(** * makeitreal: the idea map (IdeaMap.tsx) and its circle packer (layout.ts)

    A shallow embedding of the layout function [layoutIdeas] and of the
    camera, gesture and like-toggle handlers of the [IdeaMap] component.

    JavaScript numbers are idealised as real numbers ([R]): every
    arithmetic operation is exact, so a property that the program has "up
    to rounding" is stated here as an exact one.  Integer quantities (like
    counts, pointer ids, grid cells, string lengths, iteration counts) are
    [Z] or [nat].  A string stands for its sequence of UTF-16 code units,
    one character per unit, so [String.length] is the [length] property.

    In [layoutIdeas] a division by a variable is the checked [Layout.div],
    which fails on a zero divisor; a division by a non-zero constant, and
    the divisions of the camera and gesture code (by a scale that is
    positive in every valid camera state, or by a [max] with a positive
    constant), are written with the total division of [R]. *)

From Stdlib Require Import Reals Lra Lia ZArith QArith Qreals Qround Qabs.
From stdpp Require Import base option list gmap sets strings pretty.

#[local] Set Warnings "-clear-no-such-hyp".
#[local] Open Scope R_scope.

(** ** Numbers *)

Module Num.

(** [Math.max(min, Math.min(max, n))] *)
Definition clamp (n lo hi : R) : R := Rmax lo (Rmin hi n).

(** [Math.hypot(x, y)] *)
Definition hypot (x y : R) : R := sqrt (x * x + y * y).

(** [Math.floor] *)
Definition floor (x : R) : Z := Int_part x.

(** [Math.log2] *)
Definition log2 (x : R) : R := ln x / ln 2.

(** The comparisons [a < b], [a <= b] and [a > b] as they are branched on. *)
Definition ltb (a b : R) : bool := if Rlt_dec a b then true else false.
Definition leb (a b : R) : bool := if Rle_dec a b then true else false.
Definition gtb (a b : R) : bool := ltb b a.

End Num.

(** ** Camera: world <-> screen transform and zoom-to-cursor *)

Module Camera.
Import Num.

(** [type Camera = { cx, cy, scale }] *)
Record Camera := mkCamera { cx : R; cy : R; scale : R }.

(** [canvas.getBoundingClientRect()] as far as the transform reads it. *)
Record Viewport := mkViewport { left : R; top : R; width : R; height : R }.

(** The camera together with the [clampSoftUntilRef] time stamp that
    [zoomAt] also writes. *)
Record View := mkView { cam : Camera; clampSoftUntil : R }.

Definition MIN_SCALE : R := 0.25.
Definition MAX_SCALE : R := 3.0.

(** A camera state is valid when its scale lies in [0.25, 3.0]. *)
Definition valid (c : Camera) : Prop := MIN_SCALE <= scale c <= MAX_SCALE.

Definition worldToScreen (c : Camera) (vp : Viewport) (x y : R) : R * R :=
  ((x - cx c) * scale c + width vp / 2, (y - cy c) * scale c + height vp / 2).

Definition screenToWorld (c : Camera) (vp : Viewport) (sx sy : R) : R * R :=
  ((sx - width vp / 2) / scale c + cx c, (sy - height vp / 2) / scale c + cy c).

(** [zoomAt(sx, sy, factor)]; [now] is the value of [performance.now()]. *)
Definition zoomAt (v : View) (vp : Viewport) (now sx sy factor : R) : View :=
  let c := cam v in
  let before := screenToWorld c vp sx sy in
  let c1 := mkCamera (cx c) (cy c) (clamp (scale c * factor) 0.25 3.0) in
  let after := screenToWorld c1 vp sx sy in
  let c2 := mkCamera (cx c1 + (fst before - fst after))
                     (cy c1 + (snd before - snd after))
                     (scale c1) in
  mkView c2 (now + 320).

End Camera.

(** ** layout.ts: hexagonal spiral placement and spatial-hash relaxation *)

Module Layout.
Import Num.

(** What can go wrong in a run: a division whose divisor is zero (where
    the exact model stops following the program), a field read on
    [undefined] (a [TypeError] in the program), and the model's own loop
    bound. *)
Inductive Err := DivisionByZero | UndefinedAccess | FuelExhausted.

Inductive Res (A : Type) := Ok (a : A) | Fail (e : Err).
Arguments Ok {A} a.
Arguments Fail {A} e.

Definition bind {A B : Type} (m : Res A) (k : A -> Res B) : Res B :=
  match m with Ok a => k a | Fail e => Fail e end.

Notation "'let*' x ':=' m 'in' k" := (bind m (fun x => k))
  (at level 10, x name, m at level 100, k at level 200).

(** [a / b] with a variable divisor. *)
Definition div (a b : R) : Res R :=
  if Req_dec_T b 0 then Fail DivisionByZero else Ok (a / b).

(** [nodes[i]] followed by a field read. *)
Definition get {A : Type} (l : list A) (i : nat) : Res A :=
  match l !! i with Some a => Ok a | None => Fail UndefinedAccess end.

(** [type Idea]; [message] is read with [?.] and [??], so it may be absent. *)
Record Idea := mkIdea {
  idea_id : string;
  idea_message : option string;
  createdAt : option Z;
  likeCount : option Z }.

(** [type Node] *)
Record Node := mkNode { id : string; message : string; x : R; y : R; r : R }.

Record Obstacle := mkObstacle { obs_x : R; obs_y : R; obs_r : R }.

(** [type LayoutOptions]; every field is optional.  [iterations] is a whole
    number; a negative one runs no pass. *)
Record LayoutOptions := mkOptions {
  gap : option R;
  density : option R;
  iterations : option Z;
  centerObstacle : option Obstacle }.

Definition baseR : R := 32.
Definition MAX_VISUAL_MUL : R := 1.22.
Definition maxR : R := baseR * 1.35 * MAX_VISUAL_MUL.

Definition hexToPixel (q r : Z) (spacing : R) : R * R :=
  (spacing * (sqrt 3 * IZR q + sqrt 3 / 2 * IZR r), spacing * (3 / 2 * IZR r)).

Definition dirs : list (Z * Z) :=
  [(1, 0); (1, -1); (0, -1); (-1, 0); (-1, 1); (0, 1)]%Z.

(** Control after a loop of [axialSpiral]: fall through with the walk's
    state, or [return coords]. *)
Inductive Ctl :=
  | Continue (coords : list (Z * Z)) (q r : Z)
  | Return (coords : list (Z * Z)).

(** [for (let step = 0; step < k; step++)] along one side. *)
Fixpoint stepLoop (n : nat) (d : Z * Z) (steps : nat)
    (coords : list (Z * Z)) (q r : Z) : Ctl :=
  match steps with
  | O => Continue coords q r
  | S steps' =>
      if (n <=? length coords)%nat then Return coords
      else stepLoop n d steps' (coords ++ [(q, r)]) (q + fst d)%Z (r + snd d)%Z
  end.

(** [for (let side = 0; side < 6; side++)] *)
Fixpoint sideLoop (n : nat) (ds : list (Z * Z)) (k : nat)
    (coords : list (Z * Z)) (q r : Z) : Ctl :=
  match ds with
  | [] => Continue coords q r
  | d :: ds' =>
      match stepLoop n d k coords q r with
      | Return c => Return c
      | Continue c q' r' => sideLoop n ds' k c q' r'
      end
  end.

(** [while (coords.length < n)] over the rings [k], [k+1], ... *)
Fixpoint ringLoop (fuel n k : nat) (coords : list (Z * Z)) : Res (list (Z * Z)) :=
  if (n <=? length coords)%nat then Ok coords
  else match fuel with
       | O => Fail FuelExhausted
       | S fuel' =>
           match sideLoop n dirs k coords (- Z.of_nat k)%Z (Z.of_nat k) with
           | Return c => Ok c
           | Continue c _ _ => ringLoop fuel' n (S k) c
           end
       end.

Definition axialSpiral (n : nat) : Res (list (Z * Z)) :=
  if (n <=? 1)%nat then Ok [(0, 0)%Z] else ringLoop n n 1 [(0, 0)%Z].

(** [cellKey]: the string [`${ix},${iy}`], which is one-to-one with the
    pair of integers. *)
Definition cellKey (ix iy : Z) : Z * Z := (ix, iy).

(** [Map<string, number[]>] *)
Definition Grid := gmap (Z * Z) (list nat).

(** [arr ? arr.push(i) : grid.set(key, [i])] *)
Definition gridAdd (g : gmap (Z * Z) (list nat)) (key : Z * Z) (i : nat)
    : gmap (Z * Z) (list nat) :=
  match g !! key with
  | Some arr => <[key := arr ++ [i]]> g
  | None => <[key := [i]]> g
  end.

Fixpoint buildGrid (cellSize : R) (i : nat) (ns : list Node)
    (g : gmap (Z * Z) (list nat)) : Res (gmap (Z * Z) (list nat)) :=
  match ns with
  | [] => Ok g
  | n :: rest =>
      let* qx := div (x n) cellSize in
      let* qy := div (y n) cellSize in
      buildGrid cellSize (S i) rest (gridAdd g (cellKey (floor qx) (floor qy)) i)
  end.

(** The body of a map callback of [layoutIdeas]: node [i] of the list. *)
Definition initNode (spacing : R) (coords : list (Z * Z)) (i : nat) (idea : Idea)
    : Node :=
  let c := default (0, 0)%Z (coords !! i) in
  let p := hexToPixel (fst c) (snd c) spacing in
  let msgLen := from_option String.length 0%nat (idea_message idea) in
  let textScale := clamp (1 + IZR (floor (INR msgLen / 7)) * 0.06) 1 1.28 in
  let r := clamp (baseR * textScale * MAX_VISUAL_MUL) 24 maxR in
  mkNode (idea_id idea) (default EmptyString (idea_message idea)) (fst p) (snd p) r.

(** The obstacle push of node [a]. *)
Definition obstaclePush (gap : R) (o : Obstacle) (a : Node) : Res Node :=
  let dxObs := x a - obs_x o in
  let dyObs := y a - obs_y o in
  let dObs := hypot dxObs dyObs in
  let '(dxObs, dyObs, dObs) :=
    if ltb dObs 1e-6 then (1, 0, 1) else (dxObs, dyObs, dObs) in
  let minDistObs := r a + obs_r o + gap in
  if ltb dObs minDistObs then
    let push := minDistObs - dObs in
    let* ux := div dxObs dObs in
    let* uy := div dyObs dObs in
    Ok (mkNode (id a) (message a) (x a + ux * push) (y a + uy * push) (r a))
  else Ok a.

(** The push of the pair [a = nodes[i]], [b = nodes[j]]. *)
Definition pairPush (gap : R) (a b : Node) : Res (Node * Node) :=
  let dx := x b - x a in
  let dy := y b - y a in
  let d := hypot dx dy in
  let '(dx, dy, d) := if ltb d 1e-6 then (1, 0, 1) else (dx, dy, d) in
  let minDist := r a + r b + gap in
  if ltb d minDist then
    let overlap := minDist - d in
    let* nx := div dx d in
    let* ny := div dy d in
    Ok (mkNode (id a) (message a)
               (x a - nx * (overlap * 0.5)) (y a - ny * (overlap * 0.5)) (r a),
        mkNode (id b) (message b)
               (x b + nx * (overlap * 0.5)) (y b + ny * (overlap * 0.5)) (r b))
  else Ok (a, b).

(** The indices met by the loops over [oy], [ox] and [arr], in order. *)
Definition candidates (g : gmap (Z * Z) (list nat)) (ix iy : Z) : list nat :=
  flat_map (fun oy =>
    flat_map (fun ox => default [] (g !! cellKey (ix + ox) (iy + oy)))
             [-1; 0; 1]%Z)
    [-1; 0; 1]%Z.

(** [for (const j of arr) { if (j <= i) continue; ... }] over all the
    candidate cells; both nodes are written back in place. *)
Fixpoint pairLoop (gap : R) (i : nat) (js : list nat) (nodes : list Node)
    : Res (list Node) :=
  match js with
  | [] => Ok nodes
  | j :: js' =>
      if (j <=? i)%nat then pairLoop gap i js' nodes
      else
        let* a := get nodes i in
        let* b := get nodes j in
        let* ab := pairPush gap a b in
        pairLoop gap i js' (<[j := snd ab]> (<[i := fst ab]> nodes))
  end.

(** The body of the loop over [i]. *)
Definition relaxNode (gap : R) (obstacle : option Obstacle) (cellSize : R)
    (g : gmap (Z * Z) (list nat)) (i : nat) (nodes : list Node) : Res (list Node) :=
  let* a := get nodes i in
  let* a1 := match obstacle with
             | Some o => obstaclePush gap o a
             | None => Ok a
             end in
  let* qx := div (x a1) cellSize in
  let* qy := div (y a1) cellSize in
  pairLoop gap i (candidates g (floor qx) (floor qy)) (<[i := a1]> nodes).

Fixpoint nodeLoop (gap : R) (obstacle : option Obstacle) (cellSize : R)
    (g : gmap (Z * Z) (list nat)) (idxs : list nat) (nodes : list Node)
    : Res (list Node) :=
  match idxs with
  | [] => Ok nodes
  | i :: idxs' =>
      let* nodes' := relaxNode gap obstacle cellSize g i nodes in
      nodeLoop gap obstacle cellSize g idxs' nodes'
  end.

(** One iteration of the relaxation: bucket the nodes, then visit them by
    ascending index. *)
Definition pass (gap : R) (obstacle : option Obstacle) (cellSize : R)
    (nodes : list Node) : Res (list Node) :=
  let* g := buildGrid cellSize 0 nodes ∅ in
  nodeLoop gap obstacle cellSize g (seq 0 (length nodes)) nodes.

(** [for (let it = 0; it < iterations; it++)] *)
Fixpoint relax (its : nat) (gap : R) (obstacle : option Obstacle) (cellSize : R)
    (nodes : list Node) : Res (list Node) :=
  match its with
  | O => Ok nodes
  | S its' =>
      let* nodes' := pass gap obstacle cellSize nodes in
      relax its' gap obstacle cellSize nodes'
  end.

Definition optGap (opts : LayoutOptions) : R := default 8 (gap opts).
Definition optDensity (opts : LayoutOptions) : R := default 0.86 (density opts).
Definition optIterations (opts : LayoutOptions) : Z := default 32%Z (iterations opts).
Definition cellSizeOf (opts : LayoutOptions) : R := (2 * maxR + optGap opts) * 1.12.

## Brief
Could you write out, exactly as they stand, only the lines above that begin at the line with "#[local] Open Scope R_scope." and stop after the line with "Definition hypot (x"?

## The completed task
#[local] Open Scope R_scope.

(** ** Numbers *)

Module Num.

(** [Math.max(min, Math.min(max, n))] *)
Definition clamp (n lo hi : R) : R := Rmax lo (Rmin hi n).

(** [Math.hypot(x, y)] *)
Definition hypot (x y : R) : R := sqrt (x * x + y * y).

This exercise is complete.